(* ===== verification/Errors.v ===== *)
(** Go errors as the engine uses them (agent/errors.go, agent/execution.go,
    agent/event.go, agent/tool/tool.go): sentinel values, typed errors, wrapping
    with %w, errors.Join, errors.Is and errors.As, and the classification of an
    error into the ErrorInfo code of a stream's last event. *)
From S2P Require Import Prelude.

(** The package-level error values that code compares against with errors.Is. *)
(* agent/errors.go:11-43: sentinel errors *)
Inductive Sentinel : Type :=
| ErrNilContext
| ErrRateLimitExceeded
| ErrRateLimitLeaseTerminal
| ErrRateLimitLeaseCrossTerminal
| ErrRateLimitLeaseUnknown
| ErrRateLimitLeaseExpired
| ErrTokenBudgetExceeded
| ErrMaxIterationsExceeded
| ErrConversationIDRequired
| ErrRetrieverRequired
| ErrStructuredOutputUnsupported
| ErrPauseStorageRequired
| ErrToolExecutionUncertain
| ErrExecutionRecoveryUnsupported
| ErrExecutionNotFound
| ErrExecutionConflict
| ErrNoExecutionStore
| ErrInterruptNotFound
| ErrConversationConflict
| ErrContextStateConflict
| ErrToolCallDenied
| ContextCanceled
| ContextDeadlineExceeded.

#[global] Instance Sentinel_eq_dec : EqDecision Sentinel.
Proof. solve_decision. Defined.

(** An error value.  [ENew] is errors.New or fmt.Errorf without %w (and any error
    of code outside the repository); [EWrap] is fmt.Errorf with one %w;
    [EJoin] is errors.Join of two non-nil errors; the others are the typed errors. *)
(* agent/errors.go:46-142: error values *)
Inductive error : Type :=
| ESentinel (s : Sentinel)
| ENew (msg : string)
| EWrap (msg : string) (cause : error)
| EJoin (e1 e2 : error)
(* agent/errors.go:48-57: ProviderError *)
| EProvider (cause : error)
(* agent/errors.go:77-89: ToolError *)
| ETool (tool_name : string) (cause : error)
(* agent/errors.go:93-105: GuardrailError *)
| EGuardrail (direction : string) (cause : error)
(* agent/errors.go:109-119: MaxIterationsError *)
| EMaxIterations (limit : Z)
(* agent/errors.go:125-142: StructuredOutputError *)
| EStructured (reason : string) (cause : option error)
(* agent/execution.go:121-131: ToolExecutionUncertainError *)
| EUncertain (execution_id call_id tool_name key : string)
(* agent/tool/tool.go:106-114: OutcomeUnknownError *)
| EOutcomeUnknown (cause : option error).

Abbreviation res := (result error).

(** The typed errors that errors.Is(err, &T{}) and errors.As look for. *)
Inductive ErrorKind : Type := KProvider | KGuardrail | KStructured | KOutcomeUnknown.

#[global] Instance ErrorKind_eq_dec : EqDecision ErrorKind.
Proof. solve_decision. Defined.

(* agent/errors.go:48-142: errors.Is along Unwrap, with the Is methods *)
Fixpoint errors_Is (e : error) (s : Sentinel) : bool :=
  match e with
  | ESentinel s' => bool_decide (s' = s)
  | ENew _ => false
  | EWrap _ c => errors_Is c s
  | EJoin e1 e2 => errors_Is e1 s || errors_Is e2 s
  | EProvider c | ETool _ c | EGuardrail _ c => errors_Is c s
  | EMaxIterations _ => bool_decide (s = ErrMaxIterationsExceeded)
  | EStructured _ (Some c) => errors_Is c s
  | EStructured _ None => false
  | EUncertain _ _ _ _ => bool_decide (s = ErrToolExecutionUncertain)
  | EOutcomeUnknown (Some c) => errors_Is c s
  | EOutcomeUnknown None => false
  end.

(** errors.Is(err, &T{}) and errors.As(err, &t) for the typed errors: the kind of
    some error of the chain. *)
Fixpoint errors_IsKind (e : error) (k : ErrorKind) : bool :=
  match e with
  | ESentinel _ | ENew _ | EMaxIterations _ | EUncertain _ _ _ _ => false
  | EWrap _ c => errors_IsKind c k
  | EJoin e1 e2 => errors_IsKind e1 k || errors_IsKind e2 k
  | EProvider c => bool_decide (k = KProvider) || errors_IsKind c k
  | ETool _ c => errors_IsKind c k
  | EGuardrail _ c => bool_decide (k = KGuardrail) || errors_IsKind c k
  | EStructured _ (Some c) => bool_decide (k = KStructured) || errors_IsKind c k
  | EStructured _ None => bool_decide (k = KStructured)
  | EOutcomeUnknown (Some c) => bool_decide (k = KOutcomeUnknown) || errors_IsKind c k
  | EOutcomeUnknown None => bool_decide (k = KOutcomeUnknown)
  end.

(** errors.Join(a, b) where either may be nil. *)
Definition errors_Join (a b : option error) : option error :=
  match a, b with
  | Some x, Some y => Some (EJoin x y)
  | Some x, None => Some x
  | None, y => y
  end.

(* agent/tool/tool.go: IsOutcomeUnknown *)
Definition IsOutcomeUnknown (e : error) : bool := errors_IsKind e KOutcomeUnknown.

(* agent/event.go:173-188: ErrorCode constants *)
Inductive ErrorCode : Type :=
| ErrorCodeCanceled | ErrorCodeDeadlineExceeded | ErrorCodeMaxIterations
| ErrorCodeTokenBudget | ErrorCodeRateLimit | ErrorCodeGuardrail
| ErrorCodeProvider | ErrorCodeStructuredOutput | ErrorCodeTool
| ErrorCodeToolDenied | ErrorCodeUnknownTool | ErrorCodeInvalidInput
| ErrorCodeOutcomeUnknown | ErrorCodeInternal.

#[global] Instance ErrorCode_eq_dec : EqDecision ErrorCode.
Proof. solve_decision. Defined.

(* agent/event.go:191-217: errorInfo *)
Definition errorCode (e : error) : ErrorCode :=
  if errors_Is e ContextCanceled then ErrorCodeCanceled
  else if errors_Is e ContextDeadlineExceeded then ErrorCodeDeadlineExceeded
  else if errors_Is e ErrMaxIterationsExceeded then ErrorCodeMaxIterations
  else if errors_Is e ErrTokenBudgetExceeded then ErrorCodeTokenBudget
  else if errors_Is e ErrRateLimitExceeded then ErrorCodeRateLimit
  else if errors_Is e ErrToolExecutionUncertain then ErrorCodeOutcomeUnknown
  else if errors_IsKind e KGuardrail then ErrorCodeGuardrail
  else if errors_IsKind e KStructured then ErrorCodeStructuredOutput
  else if errors_IsKind e KProvider then ErrorCodeProvider
  else ErrorCodeInternal.
(* agent/interrupt.go:41-45: ApprovalCall *)
Record ApprovalCall := mkApprovalCall { ac_CallID : string; ac_Name : string; ac_Input : RawMessage }.

(* agent/interrupt.go:38-40: ApprovalInterrupt *)
Definition ApprovalInterrupt : Type := list ApprovalCall.

(* agent/interrupt.go:46-49: InputInterrupt *)
Record InputInterrupt := mkInputInterrupt { ii_Reason : string; ii_Question : string }.

(* agent/execution.go:41-45: ExecutionPause *)
Record ExecutionPause := mkPause {
  p_Type : InterruptType; p_Approval : option ApprovalInterrupt; p_Input : option InputInterrupt }.

(* agent/execution.go:72-81: ToolExecution *)
Record ToolExecution := mkToolExecution {
  te_CallID : string; te_Name : string; te_Status : ToolExecutionStatus;
  te_IdempotencyKey : string; te_InputHash : string; te_Input : RawMessage;
  te_ReplaySafe : bool; te_Approval : option Decision }.

(* agent/execution.go:86-91: ToolResolutionClaim *)
Record ToolResolutionClaim := mkClaim {
  rc_CallID : string; rc_Outcome : ToolResolutionOutcome;
  rc_Output : string; rc_ErrorMessage : string }.

(* agent/execution.go:95-101: ToolBatchExecution *)
Record ToolBatchExecution := mkToolBatch {
  tb_Iteration : Z; tb_Calls : list ToolExecution; tb_ToolUseRevision : N;
  tb_ToolUseLastSequence : N; tb_Resolution : option ToolResolutionClaim }.

(* agent/execution.go:113-117: ToolResolution *)
Record ToolResolution := mkResolution {
  res_Outcome : ToolResolutionOutcome; res_Output : string; res_ErrorMessage : string }.

(* agent/execution.go:137-157: Execution *)
Record Execution := mkExecution {
  x_ID : string; x_ConversationID : string;
  x_Revision : N; x_LastSequence : N;
  x_StartRevision : N; x_StartLastSequence : N; x_StartCursorPersisted : bool;
  x_Status : ExecutionStatus; x_Phase : ExecutionPhase; x_Iteration : Z;
  x_Pause : option ExecutionPause; x_PendingPause : option ExecutionPause;
  x_ToolBatch : option ToolBatchExecution;
  x_Usage : TokenUsage; x_Version : N }.

#[global] Instance Decision_eq_dec : EqDecision Decision.
Proof. solve_decision. Defined.
#[global] Instance ApprovalCall_eq_dec : EqDecision ApprovalCall.
Proof. solve_decision. Defined.
#[global] Instance InputInterrupt_eq_dec : EqDecision InputInterrupt.
Proof. solve_decision. Defined.
#[global] Instance ExecutionPause_eq_dec : EqDecision ExecutionPause.
Proof. solve_decision. Defined.
#[global] Instance ToolExecution_eq_dec : EqDecision ToolExecution.
Proof. solve_decision. Defined.
#[global] Instance ToolResolutionClaim_eq_dec : EqDecision ToolResolutionClaim.
Proof. solve_decision. Defined.
#[global] Instance ToolBatchExecution_eq_dec : EqDecision ToolBatchExecution.
Proof. solve_decision. Defined.
#[global] Instance eta_ToolExecution : Settable ToolExecution := fun t =>
  mkToolExecution (te_CallID t) (te_Name t) (te_Status t) (te_IdempotencyKey t)
    (te_InputHash t) (te_Input t) (te_ReplaySafe t) (te_Approval t).
#[global] Instance eta_ToolBatchExecution : Settable ToolBatchExecution := fun b =>
  mkToolBatch (tb_Iteration b) (tb_Calls b) (tb_ToolUseRevision b) (tb_ToolUseLastSequence b)
    (tb_Resolution b).
#[global] Instance eta_ExecutionPause : Settable ExecutionPause := fun p =>
  mkPause (p_Type p) (p_Approval p) (p_Input p).
#[global] Instance eta_ApprovalCall : Settable ApprovalCall := fun a =>
  mkApprovalCall (ac_CallID a) (ac_Name a) (ac_Input a).
#[global] Instance eta_Execution : Settable Execution := fun e =>
  mkExecution (x_ID e) (x_ConversationID e) (x_Revision e) (x_LastSequence e)
    (x_StartRevision e) (x_StartLastSequence e) (x_StartCursorPersisted e)
    (x_Status e) (x_Phase e) (x_Iteration e) (x_Pause e) (x_PendingPause e)
    (x_ToolBatch e) (x_Usage e) (x_Version e).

========================================

#### Activity:
When you reach the line in the material above that holds "ENew (msg : string)", begin reproducing lines exactly, and stop after the line that holds "(cause : option error).".

#### Answer box:
| ENew (msg : string)
| EWrap (msg : string) (cause : error)
| EJoin (e1 e2 : error)
(* agent/errors.go:48-57: ProviderError *)
| EProvider (cause : error)
(* agent/errors.go:77-89: ToolError *)
| ETool (tool_name : string) (cause : error)
(* agent/errors.go:93-105: GuardrailError *)
| EGuardrail (direction : string) (cause : error)
(* agent/errors.go:109-119: MaxIterationsError *)
| EMaxIterations (limit : Z)
(* agent/errors.go:125-142: StructuredOutputError *)
| EStructured (reason : string) (cause : option error)
(* agent/execution.go:121-131: ToolExecutionUncertainError *)
| EUncertain (execution_id call_id tool_name key : string)
(* agent/tool/tool.go:106-114: OutcomeUnknownError *)
| EOutcomeUnknown (cause : option error).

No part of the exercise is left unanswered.